> Your instructions
In the listing below, print exactly the lines from the first through the one that contains "From Stdlib Require Import ZArith Lia.".

> Given records

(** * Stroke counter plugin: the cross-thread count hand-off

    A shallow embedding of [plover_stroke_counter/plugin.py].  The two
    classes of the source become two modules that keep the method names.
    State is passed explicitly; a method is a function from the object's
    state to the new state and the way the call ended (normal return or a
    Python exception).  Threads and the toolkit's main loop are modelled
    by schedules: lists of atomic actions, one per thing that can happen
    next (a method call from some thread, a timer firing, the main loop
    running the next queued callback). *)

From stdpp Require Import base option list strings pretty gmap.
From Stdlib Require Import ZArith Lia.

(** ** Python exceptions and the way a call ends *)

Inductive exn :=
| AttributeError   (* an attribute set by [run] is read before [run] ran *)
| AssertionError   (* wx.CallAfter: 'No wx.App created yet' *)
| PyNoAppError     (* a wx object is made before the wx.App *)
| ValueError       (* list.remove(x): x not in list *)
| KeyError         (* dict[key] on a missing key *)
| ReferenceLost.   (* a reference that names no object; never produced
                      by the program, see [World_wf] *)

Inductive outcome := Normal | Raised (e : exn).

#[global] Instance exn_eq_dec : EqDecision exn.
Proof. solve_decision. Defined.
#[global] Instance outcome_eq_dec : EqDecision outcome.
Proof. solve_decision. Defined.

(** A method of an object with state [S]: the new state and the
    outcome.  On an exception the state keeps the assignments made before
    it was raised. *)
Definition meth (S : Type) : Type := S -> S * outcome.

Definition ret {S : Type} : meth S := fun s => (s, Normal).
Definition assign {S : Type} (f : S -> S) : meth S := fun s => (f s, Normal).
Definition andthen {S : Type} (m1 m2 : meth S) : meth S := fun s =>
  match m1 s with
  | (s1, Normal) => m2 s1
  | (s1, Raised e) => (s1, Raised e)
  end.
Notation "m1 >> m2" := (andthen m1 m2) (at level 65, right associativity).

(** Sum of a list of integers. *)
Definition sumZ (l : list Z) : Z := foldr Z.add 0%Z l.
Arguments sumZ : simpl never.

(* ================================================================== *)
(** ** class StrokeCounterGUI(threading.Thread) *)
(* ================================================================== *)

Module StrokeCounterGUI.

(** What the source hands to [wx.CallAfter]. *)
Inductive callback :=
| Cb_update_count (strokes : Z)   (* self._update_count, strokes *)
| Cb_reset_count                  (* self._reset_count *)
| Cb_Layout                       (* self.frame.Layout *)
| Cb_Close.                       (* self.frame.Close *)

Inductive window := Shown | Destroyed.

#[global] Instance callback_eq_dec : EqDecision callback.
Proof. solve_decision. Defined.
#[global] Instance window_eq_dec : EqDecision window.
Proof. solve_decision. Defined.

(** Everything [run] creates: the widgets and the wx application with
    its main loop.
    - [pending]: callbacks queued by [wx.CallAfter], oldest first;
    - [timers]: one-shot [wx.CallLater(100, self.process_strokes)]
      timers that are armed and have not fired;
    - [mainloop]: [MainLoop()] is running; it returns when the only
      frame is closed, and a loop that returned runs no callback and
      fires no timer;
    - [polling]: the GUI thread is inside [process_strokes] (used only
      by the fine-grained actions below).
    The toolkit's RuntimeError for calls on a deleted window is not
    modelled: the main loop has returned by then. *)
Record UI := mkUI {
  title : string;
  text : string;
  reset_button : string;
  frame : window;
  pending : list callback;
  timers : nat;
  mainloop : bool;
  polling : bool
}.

> Response below
(** * Stroke counter plugin: the cross-thread count hand-off

    A shallow embedding of [plover_stroke_counter/plugin.py].  The two
    classes of the source become two modules that keep the method names.
    State is passed explicitly; a method is a function from the object's
    state to the new state and the way the call ended (normal return or a
    Python exception).  Threads and the toolkit's main loop are modelled
    by schedules: lists of atomic actions, one per thing that can happen
    next (a method call from some thread, a timer firing, the main loop
    running the next queued callback). *)

From stdpp Require Import base option list strings pretty gmap.
From Stdlib Require Import ZArith Lia.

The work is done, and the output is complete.